Another plus for virtualization is the built-in networking capacity in the HS22 (7870). It includes two Broadcom Gigabit Ethernet interfaces, providing a decent amount of throughput as well as redundancy.

Why It Works for IT

You can't really appreciate the capabilities of the HS22 (7870) — or of any HS22 models, for that matter — by looking at it alone because its functionality is linked to the BladeCenter chassis. There are five BladeCenter chassis designed for a variety of missions. The HS22 can be part of a remote office "data center in a box" solution in the BladeCenter S, an all-in-one system with an integrated SAN. In a data center environment, the blade can be put in a BladeCenter E chassis, delivering up to 14 servers (or 28 CPUs) in 7U of rack space.

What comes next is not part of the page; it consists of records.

(** X14: what a parsed namespace is guaranteed to hold: a log level, scaling
    type and print type from the declared choices, a modeler that is
    either the default name or a registered one, and a path.  So the
    branch that logs "No file path given to load files." is never taken
    on a parsed namespace. *)
Theorem parsed_namespace_is_in_choices (argv : list cli_item) (a : arguments) :
  parse_args argv = Parsed a →
  namespace_in_choices a
  ∧ is_Some (path a)
  ∧ ¬ In (EvLogError "No file path given to load files.") (trace (run a)).
Proof.
  intros Hp.
  destruct (parse_items_in_choices argv None defaults a) as [Hv Hpath].
  { unfold namespace_in_choices, defaults. simpl.
    repeat split; [set_solver..|by left]. }
  { exact Hp. }
  split; [done|]. split; [done|].
  intros Hin. destruct Hpath as [p Hpath].
  unfold run, load, with_ProgressBar, call_reader, logging_error, sys_exit,
    bind, emit, lift, raise, ret, trace in Hin.
  rewrite Hpath in Hin.
  repeat (case_match; simplify_eq); cbn [fst snd] in Hin; simpl in Hin;
    repeat (destruct Hin as [Hin|Hin]; [try discriminate Hin|]);
    try contradiction Hin.
Qed.

(** X15: the selector and the path of a parsed namespace are the ones on the
    command line: the selector set is the single selector that occurs in
    the argument vector, the path is the single positional argument. *)
Theorem parsed_selector_and_path_are_given (argv : list cli_item) (a : arguments) :
  parse_args argv = Parsed a →
  ∃ s p,
    In (ISelector s) argv ∧ selectors a = one_hot s
    ∧ (∀ s', In (ISelector s') argv → s' = s)
    ∧ In (IPath p) argv ∧ path a = Some p
    ∧ (∀ p', In (IPath p') argv → p' = p).
Proof.
  intros Hp. unfold parse_args in Hp.
  destruct (parse_items_selector_given _ _ _ _ Hp) as [s [Hs|[_ Hs]]]; [done|].
  destruct (parse_items_selectors argv None defaults a) as [s' Hs'];
    [done|exact Hp|].
  destruct (parse_items_in_choices argv None defaults a) as [_ [p Hpath]].
  { unfold namespace_in_choices, defaults. simpl.
    repeat split; [set_solver..|by left]. }
  { exact Hp. }
  assert (Hgiven : ∀ p', In (IPath p') argv → p' = p).
  { intros p' Hin.
    pose proof (parse_items_path_given _ _ _ _ p' Hp eq_refl Hin). congruence. }
  assert (Hsome : ∃ p', In (IPath p') argv).
  { clear -Hp Hpath.
    assert (Hgen : ∀ items seen a0, parse_items items seen a0 = Parsed a →
              path a0 = None → ∃ p', In (IPath p') items).
    { induction items as [|it rest IH]; intros seen a0 Hq Hn; simpl in Hq.
      - destruct seen; [|done]. by rewrite Hn in Hq.
      - destruct it; repeat (case_match; simplify_eq); simplify_eq;
          try (edestruct IH as [p' Hin];
                 [eassumption|first [exact Hn|by rewrite set_selector_path]|];
               exists p'; by right).
        eexists. by left. }
    by eapply Hgen. }
  destruct Hsome as [p' Hin']. rewrite (Hgiven p' Hin') in Hin'.
  assert (Hsel : ∀ s0, In (ISelector s0) argv → s0 = s).
  { intros s0 Hin. by eapply parse_items_one_selector. }
  assert (s' = s) as ->.
  { (* the selector set in the namespace is the one that was given *)
    clear -Hp Hs Hs' Hsel.
    assert (Hgen : ∀ items seen a0, parse_items items seen a0 = Parsed a →
              selectors_agree seen a0 →
              ∀ s0, seen = Some s0 ∨ In (ISelector s0) items →
              (∀ s1, In (ISelector s1) items → s1 = s0) →
              selectors a = one_hot s0).
    { induction items as [|it rest IH]; intros seen a0 Hq Hag s0 Hor Hall;
        simpl in Hq.
      - destruct seen as [s1|]; [|done]. destruct (path a0); [|done].
        simplify_eq. destruct Hor as [[= ->]|[]]. exact Hag.
      - destruct it; repeat (case_match; simplify_eq); simplify_eq;
          try (eapply IH; [eassumption|exact Hag| |];
               [destruct Hor as [Hor|[Heq|Hor]];
                  [by left|discriminate Heq|by right]
               |intros ? ?; apply Hall; by right]).
        + match goal with
          | Hq : parse_items _ (Some ?x) _ = _ |- _ =>
              assert (x = s0) as -> by (apply Hall; by left)
          end.
          eapply (IH (Some s0)); [eassumption| |by left|].
          * unfold selectors_agree, selectors in *.
            destruct s0; injection Hag as H1 H2 H3 H4 H5; simpl; congruence.
          * intros s2 Hs2. apply Hall. by right.
        + match goal with
          | Hq : parse_items _ (Some ?x) _ = _ |- _ =>
              assert (x = s0) as -> by (apply Hall; by left)
          end.
          eapply (IH (Some s0)); [eassumption| |by left|].
          * unfold selectors_agree, selectors in *.
            destruct s0; injection Hag as H1 H2 H3 H4 H5; simpl; congruence.
          * intros s2 Hs2. apply Hall. by right. }
    assert (Hone : selectors a = one_hot s).
    { eapply (Hgen argv None defaults); [exact Hp|done|by right|exact Hsel]. }
    rewrite Hone in Hs'. by destruct s, s'. }
  exists s, p. repeat split; done.
Qed.


End cmd_parser_more.

(* ===================================================================== *)
(** ** The interactive driver: further properties                         *)
(* ===================================================================== *)

Section gui_more.
Import extrapgui.
Context `{W : World}.

Lemma hook_outcome_non_fatal (u : uncaught) :
  fatal u = false →
  outcome (event_loop false [u]) = Ok tt
  ∧ ∀ ev, In ev (trace (event_loop false [u])) → blocks ev = false.
Proof.
  destruct u as [w|e]; simpl; intros Hf.
  - split; [reflexivity|]. intros ev Hin. simpl in Hin.
    repeat (destruct Hin as [<-|Hin]; [done|]). done.
  - apply negb_false_iff in Hf.
    rewrite outcome_bind, trace_bind. rewrite exception_handler_recoverable by done.
    split; [reflexivity|]. intros ev Hin.
    unfold exception_dialog_setup in Hin. simpl in Hin.
    repeat (destruct Hin as [<-|Hin]; [done|]). done.
Qed.

Lemma event_loop_app (test : bool) (pre post : list uncaught) :
  event_loop test (pre ++ post) = (event_loop test pre >> event_loop test post).
Proof.
  induction pre as [|u pre IH]; simpl.
  - by destruct (event_loop test post).
  - destruct u as [w|e]; rewrite IH.
    + destruct (_warnings_handler test w) as [tr [[]|ex]]; simpl; [|done].
      destruct (event_loop test pre) as [tr1 [[]|ex]]; simpl; [|done].
      destruct (event_loop test post) as [tr2 r]. simpl. by rewrite app_assoc.
    + destruct (_exception_handler test e) as [tr [[]|ex]]; simpl; [|done].
      destruct (event_loop test pre) as [tr1 [[]|ex]]; simpl; [|done].
      destruct (event_loop test post) as [tr2 r]. simpl. by rewrite app_assoc.
Qed.

Lemma event_loop_non_fatal (pending : list uncaught) :
  Forall (λ u, fatal u = false) pending →
  outcome (event_loop false pending) = Ok tt
  ∧ ∀ ev, In ev (trace (event_loop false pending)) → blocks ev = false.
Proof.
  induction 1 as [|u rest Hu _ [IHo IHt]].
  - split; [done|]. by intros ev [].
  - change (u :: rest) with ([u] ++ rest). rewrite event_loop_app.
    destruct (hook_outcome_non_fatal u Hu) as [Ho Ht].
    rewrite outcome_bind, trace_bind, Ho. split; [done|].
    intros ev Hin. apply in_app_or in Hin as [Hin|Hin]; auto.
Qed.

(** X17: in test mode neither hook shows a dialog and neither ends the
    process, whatever the warning or exception is: the exception hook only
    prepares the message box and hands the exception, fatal or not, to the
    hook that was installed before. *)
Theorem test_mode_hooks_show_nothing (u : uncaught) :
  outcome (event_loop true [u]) = Ok tt
  ∧ (∀ ev, In ev (trace (event_loop true [u])) → shows_dialog ev = false)
  ∧ match u with
    | Warned w => In (EvOldWarningsHandler w) (trace (event_loop true [u]))
    | Thrown e => In (EvOldExceptionHandler e) (trace (event_loop true [u]))
    end.
Proof.
  destruct u as [w|e]; simpl.
  - split; [reflexivity|]. split.
    + intros ev Hin. simpl in Hin.
      repeat (destruct Hin as [<-|Hin]; [done|]). done.
    + simpl. auto 10.
  - rewrite outcome_bind, !trace_bind, exception_handler_test.
    split; [reflexivity|]. split.
    + intros ev Hin. unfold exception_dialog_setup in Hin. simpl in Hin.
      repeat (destruct Hin as [<-|Hin]; [done|]). done.
    + unfold exception_dialog_setup. simpl. auto 10.
Qed.

(** X18: as long as only warnings and recoverable exceptions reach the hooks,
    the event loop runs to its end, no hook ever waits for a dialog, and
    [main] joins the font thread and returns normally. *)
Theorem session_survives_warnings_and_recoverable_errors
    (argv : list string) (pending : list uncaught) :
  Forall (λ u, fatal u = false) pending →
  outcome (autoload argv) = Ok tt →
  outcome (event_loop false pending) = Ok tt
  ∧ (∀ ev, In ev (trace (event_loop false pending)) → blocks ev = false)
  ∧ outcome (main false argv pending) = Ok ReturnNone
  ∧ In EvThreadJoin (trace (main false argv pending)).
Proof.
  intros Hnf Hload.
  destruct (event_loop_non_fatal pending Hnf) as [Ho Ht].
  split; [done|]. split; [done|].
  rewrite main_unfold, outcome_bind, trace_bind, outcome_pair, trace_pair.
  rewrite outcome_bind, trace_bind, Hload. cbn [negb].
  rewrite outcome_emit_bind, trace_emit_bind, outcome_bind, trace_bind, Ho.
  split; [reflexivity|].
  apply in_or_app. right. apply in_or_app. right. right.
  apply in_or_app. right. simpl. auto.
Qed.

(** X19: the first fatal exception ends the session: what was pending before it
    is handled, the fatal exception gets its blocking dialog, the process
    exits with status 1, nothing pending after it is handled, and [main]
    never reaches the join of the font thread. *)
Theorem first_fatal_exception_ends_session
    (argv : list string) (pre rest : list uncaught) (e : exc_info) :
  Forall (λ u, fatal u = false) pre →
  exc_recoverable e = false →
  event_loop false (pre ++ Thrown e :: rest) =
    (trace (event_loop false pre) ++ trace (_exception_handler false e),
     Raise (SystemExit 1))
  ∧ ¬ In EvThreadJoin (trace (main false argv (pre ++ Thrown e :: rest)))
  ∧ ∀ r, outcome (main false argv (pre ++ Thrown e :: rest)) ≠ Ok r.
Proof.
  intros Hnf Hr.
  destruct (event_loop_non_fatal pre Hnf) as [Ho _].
  assert (Hloop : event_loop false (pre ++ Thrown e :: rest) =
    (trace (event_loop false pre) ++ trace (_exception_handler false e),
     Raise (SystemExit 1))).
  { rewrite event_loop_app.
    destruct (event_loop false pre) as [tr r]. unfold outcome in Ho.
    simpl in Ho. subst r. simpl.
    rewrite (exception_handler_fatal e Hr). reflexivity. }
  split; [exact Hloop|]. split.
  - rewrite main_unfold, trace_bind, outcome_pair, trace_pair. intros Hin.
    apply in_app_or in Hin as [Hin|Hin].
    { revert Hin. apply not_in_startup. auto. }
    rewrite trace_bind in Hin. apply in_app_or in Hin as [Hin|Hin].
    { revert Hin. by apply not_in_autoload. }
    destruct (outcome (autoload argv)) as [[]|]; [|done].
    cbn [negb] in Hin. rewrite trace_emit_bind, trace_bind in Hin.
    destruct Hin as [Hin|Hin]; [done|].
    apply in_app_or in Hin as [Hin|Hin].
    + revert Hin. by apply not_in_event_loop.
    + by rewrite Hloop, outcome_pair in Hin.
  - intros r. rewrite main_unfold, outcome_bind, outcome_pair, outcome_bind.
    destruct (outcome (autoload argv)) as [[]|]; [|done]. cbn [negb].
    by rewrite outcome_emit_bind, outcome_bind, Hloop, outcome_pair.
Qed.

(** X20: the start-up file is looked for in one place only: unless there are
    at least three arguments and the second is one of the three flags,
    nothing is read and nothing is modelled (so [prog --debug --text f]
    loads nothing). *)
Theorem autoload_needs_flag_in_second_place
    (test : bool) (argv : list string) (pending : list uncaught) :
  (length argv < 3)%nat
  ∨ argv_at argv 1 ∉ ["--text"; "--json"; "--extra-p-3"] →
  autoload argv = ret tt
  ∧ ∀ ev, In ev (trace (main test argv pending)) → autoload_event ev = false.
Proof.
  intros Hno.
  assert (Hflag : ∀ flag, flag ∈ ["--text"; "--json"; "--extra-p-3"] →
            startup_flag argv flag = false).
  { intros flag Hin. unfold startup_flag.
    destruct Hno as [Hlen|Hnot].
    - apply andb_false_iff. left. by apply Nat.leb_gt.
    - apply andb_false_iff. right. apply bool_decide_eq_false.
      intros ->. done. }
  assert (Hauto : autoload argv = ret tt).
  { unfold autoload.
    rewrite (Hflag "--text"), (Hflag "--json"), (Hflag "--extra-p-3");
      [done|apply list_elem_of_In; simpl; tauto..]. }
  split; [exact Hauto|].
  intros ev. rewrite main_unfold, trace_bind, outcome_pair, trace_pair.
  rewrite trace_bind, Hauto. intros Hin.
  apply in_app_or in Hin as [Hin|Hin].
  { destruct (autoload_event ev) eqn:Hev; [|done].
    exfalso. revert Hin. apply not_in_startup. auto. }
  unfold ret in Hin. rewrite trace_pair, outcome_pair in Hin.
  cbn [app] in Hin. destruct test; cbn [negb] in Hin.
  - simpl in Hin. destruct Hin as [<-|[]]. done.
  - rewrite trace_emit_bind, trace_bind in Hin.
    destruct Hin as [<-|Hin]; [done|].
    apply in_app_or in Hin as [Hin|Hin].
    + pose proof (event_loop_hook_events false pending) as HF.
      rewrite List.Forall_forall in HF. specialize (HF _ Hin).
      by destruct ev.
    + destruct (outcome (event_loop false pending)); simpl in Hin;
        [destruct Hin as [<-|[]]; done|done].
Qed.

The HS22 series is built with failover and manageability in mind. It has redundant connectors to the chassis's midplane that provide power and other connections to the chassis. IBM's Light-Path Diagnostics provide technicians with onboard guidance to the source of a hardware problem. Even before a component fails, the HS22 can alert administrators through an onboard management module and IBM's Systems Director management software that a problem is imminent, based on predictive failure analysis technology. The management module, combined with IBM's Power Configurator, lets users track energy usage too.

Disadvantages

A blade server configuration isn't the best solution for every application. For smaller numbers of servers, or applications for which large-scale multiprocessing is more important than connecting to a high-speed SAN, blades may not be the best option.

Although the HS22 (7870) is a general-purpose server, it is designed for high-density data center deployments where multiprocessing power is required. If an agency needs a solution for a remote-office deployment supporting single applications per server, the single-processor HS12 line might be a better choice.